A dix heures du matin tout devait être rentré dans l’ordre.

Si une grisette se retrouvait enceinte après la fête tant pis pour elle ! Il n’y aurait pas de prince pour l’épouser. D’ailleurs le héros de la descente était surnommé Milord l’Arsouille, symbole du riche encanaillé.

Gustave Doré. La Descente de la Courtille (Wikipédia)

Je me souviens du roman de Giono, Noé, et de son cireur de chaussures qui admire Milord l’Arsouille pour son mélange de mépris et de prodigalité, un homme capable selon lui « de distribuer les bonnes guinées de la Banque d’Angleterre en guise prospectus » (1974 : 661)

A la fin du 19e siècle, les ouvriers chassés par les démolitions d’Haussmann s’étaient relogés en partie à Belleville, ce qui avait transformé le village en quartier populaire. Le bâti n’était pas de bonne qualité. On avait souvent construit dans d’anciens vignobles disposés suivant  la pente du terrain avec les étroits chemins qui les desservaient. Bicoques branlantes, échoppes d’artisans et bistrots auvergnats sont le symbole de ce vieux Belleville. Mais dès les années 70, le cadre populaire avait peu à peu disparu.

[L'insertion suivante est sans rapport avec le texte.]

(* ===== verification/File.v ===== *)
(** * libcom: files (libcom/include/file.h, libcom/src/file.cpp)

    The POSIX branch of [snf::file].  The operating system is a parameter: a
    type of states and the system calls the code makes.  [Regular] states what
    POSIX documents of a regular file, with short reads and writes and failures
    allowed. *)
From S2P Require Import Prelude.

(** ** Error codes (libcom/include/error.h) *)
Definition E_ok : Z := 0.
Definition E_invalid_arg : Z := -1.
Definition E_invalid_state : Z := -2.
Definition E_not_found : Z := -3.
Definition E_open_failed : Z := -4.
Definition E_close_failed : Z := -5.
Definition E_read_failed : Z := -6.
Definition E_write_failed : Z := -7.
Definition E_seek_failed : Z := -8.
Definition E_sync_failed : Z := -9.
Definition E_stat_failed : Z := -10.
Definition E_trunc_failed : Z := -11.
Definition E_lock_failed : Z := -12.
Definition E_unlock_failed : Z := -13.
Definition E_try_again : Z := -14.
Definition E_eof_detected : Z := -21.
Definition E_no_memory : Z := -22.
Definition E_insufficient_buffer : Z := -24.

(** ** The operating system *)
Inductive whence := SEEK_SET | SEEK_CUR | SEEK_END.
Inductive lock_kind := F_RDLCK | F_WRLCK | F_UNLCK.
Inductive lock_cmd := F_SETLK | F_SETLKW.

(** The access mode and the flags of [open(2)]. *)
Inductive access := O_RDONLY | O_WRONLY | O_RDWR | O_APPEND_RDWR.
Record oflags := { oa : access; O_CREAT : bool; O_EXCL : bool; O_TRUNC : bool; O_SYNC : bool }.

Record syscalls (OS : Type) := {
  sys_umask : Z -> OS -> Z * OS;
  sys_open : bytes -> oflags -> Z -> OS -> Z * OS;
  sys_read : Z -> Z -> OS -> Z * bytes * OS;     (* result and the bytes stored *)
  sys_write : Z -> bytes -> OS -> Z * OS;
  sys_lseek : Z -> Z -> whence -> OS -> Z * OS;
  sys_fsync : Z -> OS -> Z * OS;
  sys_fstat : Z -> OS -> Z * Z * OS;             (* result and st_size *)
  sys_ftruncate : Z -> Z -> OS -> Z * OS;
  sys_fcntl : Z -> lock_cmd -> lock_kind -> Z -> Z -> OS -> Z * OS;
  sys_close : Z -> OS -> Z * OS;
  sys_errno : OS -> Z;
  EINTR : Z; EACCES : Z; EAGAIN : Z }.
Arguments sys_umask {OS}. Arguments sys_open {OS}. Arguments sys_read {OS}. Arguments sys_write {OS}.
Arguments sys_lseek {OS}. Arguments sys_fsync {OS}. Arguments sys_fstat {OS}. Arguments sys_ftruncate {OS}.
Arguments sys_fcntl {OS}. Arguments sys_close {OS}. Arguments sys_errno {OS}.
Arguments EINTR {OS}. Arguments EACCES {OS}. Arguments EAGAIN {OS}.

(** ** The code *)
Definition INVALID_HANDLE_VALUE : Z := -1.

Record file := mkFile { fname : bytes; fmask : Z; fd : Z }.

Record open_flags := {
  o_read : bool; o_write : bool; o_append : bool; o_create : bool; o_truncate : bool;
  o_excl : bool; o_sync : bool }.

(** [file(fname, mask)] *)
Definition file_init (n : bytes) (m : Z) : file := {| fname := n; fmask := m; fd := INVALID_HANDLE_VALUE |}.

Inductive lock_type := shared | exclusive.

Module File.
Section file.
Context {OS : Type} (sys : syscalls OS).

(** Every method returns its code, the value of [*oserr], its other results and
    the state of the system. *)
Definition open (f : file) (flags : open_flags) (mode : Z) (os : OS) : Z * Z * file * OS :=
  let a := if o_append flags then O_APPEND_RDWR
           else if o_read flags && o_write flags then O_RDWR
           else if o_write flags then O_WRONLY else O_RDONLY in
  let fl := {| oa := a; O_CREAT := o_create flags; O_EXCL := o_excl flags;
               O_TRUNC := o_truncate flags; O_SYNC := o_sync flags |} in
  let '(omask, os) := sys_umask sys (fmask f) os in
  let '(fd, os) := sys_open sys (fname f) fl mode os in
  let f := {| fname := fname f; fmask := fmask f; fd := fd |} in
  let r := if fd =? INVALID_HANDLE_VALUE then (E_open_failed, sys_errno sys os) else (E_ok, 0) in
  let '(_, os) := sys_umask sys omask os in
  (r, f, os).

(** The loop of [read]: the bytes read so far are [buf]. *)
Fixpoint read_loop (fuel : nat) (d : Z) (toRead : Z) (buf : bytes) (os : OS)
  : outcome (Z * Z * bytes * OS) :=
  match fuel with
  | O => OutOfFuel
  | S fuel =>
      let '(n, data, os) := sys_read sys d toRead os in
      if n <? 0 then
        if negb (EINTR sys =? sys_errno sys os) then Val (E_read_failed, sys_errno sys os, buf, os)
        else if 0 <? toRead then read_loop fuel d toRead buf os else Val (E_ok, 0, buf, os)
      else if n =? 0 then Val (E_ok, 0, buf, os)
      else
        let buf := buf ++ data in
        let toRead := toRead - n in
        if 0 <? toRead then read_loop fuel d toRead buf os else Val (E_ok, 0, buf, os)
  end.

(** [read(buf, toRead, &bRead, &oserr)]; [bRead] is the length of the result. *)
Definition read (fuel : nat) (f : file) (toRead : Z) (os : OS) : outcome (Z * Z * bytes * OS) :=
  if fd f =? INVALID_HANDLE_VALUE then Val (E_invalid_state, 0, [], os)
  else if toRead <=? 0 then Val (E_invalid_arg, 0, [], os)
  else read_loop fuel (fd f) toRead [] os.

(** [write(buf, toWrite, &bWritten, &oserr)] of a buffer of [toWrite] bytes. *)
Definition write (f : file) (buf : bytes) (os : OS) : Z * Z * Z * OS :=
  if fd f =? INVALID_HANDLE_VALUE then (E_invalid_state, 0, 0, os)
  else if zlen buf <=? 0 then (E_invalid_arg, 0, 0, os)
  else
    let '(nbytes, os) := sys_write sys (fd f) buf os in
    if nbytes <? 0 then (E_write_failed, sys_errno sys os, 0, os)
    else (E_ok, 0, nbytes, os).

(** [seek(whence, offset, &newOffset, &oserr)] *)
Definition seek_whence (f : file) (w : whence) (offset : Z) (os : OS) : Z * Z * Z * OS :=
  if fd f =? INVALID_HANDLE_VALUE then (E_invalid_state, 0, -1, os)
  else if offset <? 0 then (E_invalid_arg, 0, -1, os)
  else
    let '(newOff, os) := sys_lseek sys (fd f) offset w os in
    if newOff =? -1 then (E_seek_failed, sys_errno sys os, -1, os)
    else (E_ok, 0, newOff, os).

Definition seek (f : file) (offset : Z) (os : OS) : Z * Z * OS :=
  let '(retval, oserr, newOffset, os) := seek_whence f SEEK_SET offset os in
  if retval =? E_ok then
    if negb (offset =? newOffset) then (E_seek_failed, oserr, os) else (E_ok, oserr, os)
  else (retval, oserr, os).

(** The two methods that seek first. *)
Definition read_at (fuel : nat) (f : file) (offset toRead : Z) (os : OS) : outcome (Z * Z * bytes * OS) :=
  let '(retval, oserr, os) := seek f offset os in
  if retval =? E_ok then read fuel f toRead os else Val (retval, oserr, [], os).

Definition write_at (f : file) (offset : Z) (buf : bytes) (os : OS) : Z * Z * Z * OS :=
  let '(retval, oserr, os) := seek f offset os in
  if retval =? E_ok then write f buf os else (retval, oserr, 0, os).

Definition sync (f : file) (os : OS) : Z * Z * OS :=
  if fd f =? INVALID_HANDLE_VALUE then (E_invalid_state, 0, os)
  else
    let '(r, os) := sys_fsync sys (fd f) os in
    if r <? 0 then (E_sync_failed, sys_errno sys os, os) else (E_ok, 0, os).

Definition size (f : file) (os : OS) : Z * Z * OS :=
  if fd f =? INVALID_HANDLE_VALUE then (E_invalid_state, 0, os)
  else
    let '(r, st_size, os) := sys_fstat sys (fd f) os in
    if r <? 0 then (E_stat_failed, sys_errno sys os, os) else (st_size, 0, os).

Definition truncate (f : file) (fsize : Z) (os : OS) : Z * Z * OS :=
  if fd f =? INVALID_HANDLE_VALUE then (E_invalid_state, 0, os)
  else
    let '(retval, oserr, os) := seek f fsize os in
    if retval =? E_ok then
      let '(r, os) := sys_ftruncate sys (fd f) fsize os in
      if r <? 0 then (E_trunc_failed, sys_errno sys os, os) else (r, oserr, os)
    else (retval, oserr, os).

(** The guards the three lock functions share. *)
Definition lock_args (f : file) (start len : Z) : option Z :=
  if fd f =? INVALID_HANDLE_VALUE then Some E_invalid_state
  else if start <? 0 then Some E_invalid_arg
  else if len <? 0 then Some E_invalid_arg
  else None.

Definition kind_of (t : lock_type) : lock_kind := match t with shared => F_RDLCK | exclusive => F_WRLCK end.

Fixpoint lock_loop (fuel : nat) (d : Z) (k : lock_kind) (start len : Z) (os : OS) : outcome (Z * Z * OS) :=
  match fuel with
  | O => OutOfFuel
  | S fuel =>
      let '(r, os) := sys_fcntl sys d F_SETLKW k start len os in
      if r <? 0 then
        if EINTR sys =? sys_errno sys os then lock_loop fuel d k start len os
        else Val (E_lock_failed, sys_errno sys os, os)
      else Val (E_ok, 0, os)
  end.

Definition lock (fuel : nat) (f : file) (t : lock_type) (start len : Z) (os : OS) : outcome (Z * Z * OS) :=
  match lock_args f start len with
  | Some e => Val (e, 0, os)
  | None => lock_loop fuel (fd f) (kind_of t) start len os
  end.

Fixpoint trylock_loop (fuel : nat) (d : Z) (k : lock_kind) (start len : Z) (os : OS) : outcome (Z * Z * OS) :=
  match fuel with
  | O => OutOfFuel
  | S fuel =>
      let '(r, os) := sys_fcntl sys d F_SETLK k start len os in
      if r <? 0 then
        let error := sys_errno sys os in
        if EINTR sys =? error then trylock_loop fuel d k start len os
        else if (EACCES sys =? error) || (EAGAIN sys =? error) then Val (E_try_again, error, os)
        else Val (E_lock_failed, error, os)
      else Val (E_ok, 0, os)
  end.

Definition trylock (fuel : nat) (f : file) (t : lock_type) (start len : Z) (os : OS) : outcome (Z * Z * OS) :=
  match lock_args f start len with
  | Some e => Val (e, 0, os)
  | None => trylock_loop fuel (fd f) (kind_of t) start len os
  end.

Definition unlock (f : file) (start len : Z) (os : OS) : Z * Z * OS :=
  match lock_args f start len with
  | Some e => (e, 0, os)
  | None =>
      let '(r, os) := sys_fcntl sys (fd f) F_SETLK F_UNLCK start len os in
      if r <? 0 then (E_unlock_failed, sys_errno sys os, os) else (E_ok, 0, os)
  end.

Definition close (f : file) (os : OS) : Z * Z * file * OS :=
  if negb (fd f =? INVALID_HANDLE_VALUE) then
    let '(r, os) := sys_close sys (fd f) os in
    if r <? 0 then (E_close_failed, sys_errno sys os, f, os)
    else (E_ok, 0, {| fname := fname f; fmask := fmask f; fd := INVALID_HANDLE_VALUE |}, os)
  else (E_ok, 0, f, os).
End file.
End File.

Aujourd’hui, les dernières voies privées sont sauvegardées comme des trésors. Un passage rue des Pyrénées serpente entre des ateliers d’artistes, et des jardinets exquis cultivés en commun par les habitants. Les portails et les volets sont colorés. Même en décembre, on voit s’épanouir la dernière rose, les derniers soucis… Un jardinier déplante des tulipes. « Vous n’avez rien vu, Revenez au printemps ! ». Vous pourrez faire le tour de nos jardins. Regardez la carte. Il y en a dans tout le 20ème ».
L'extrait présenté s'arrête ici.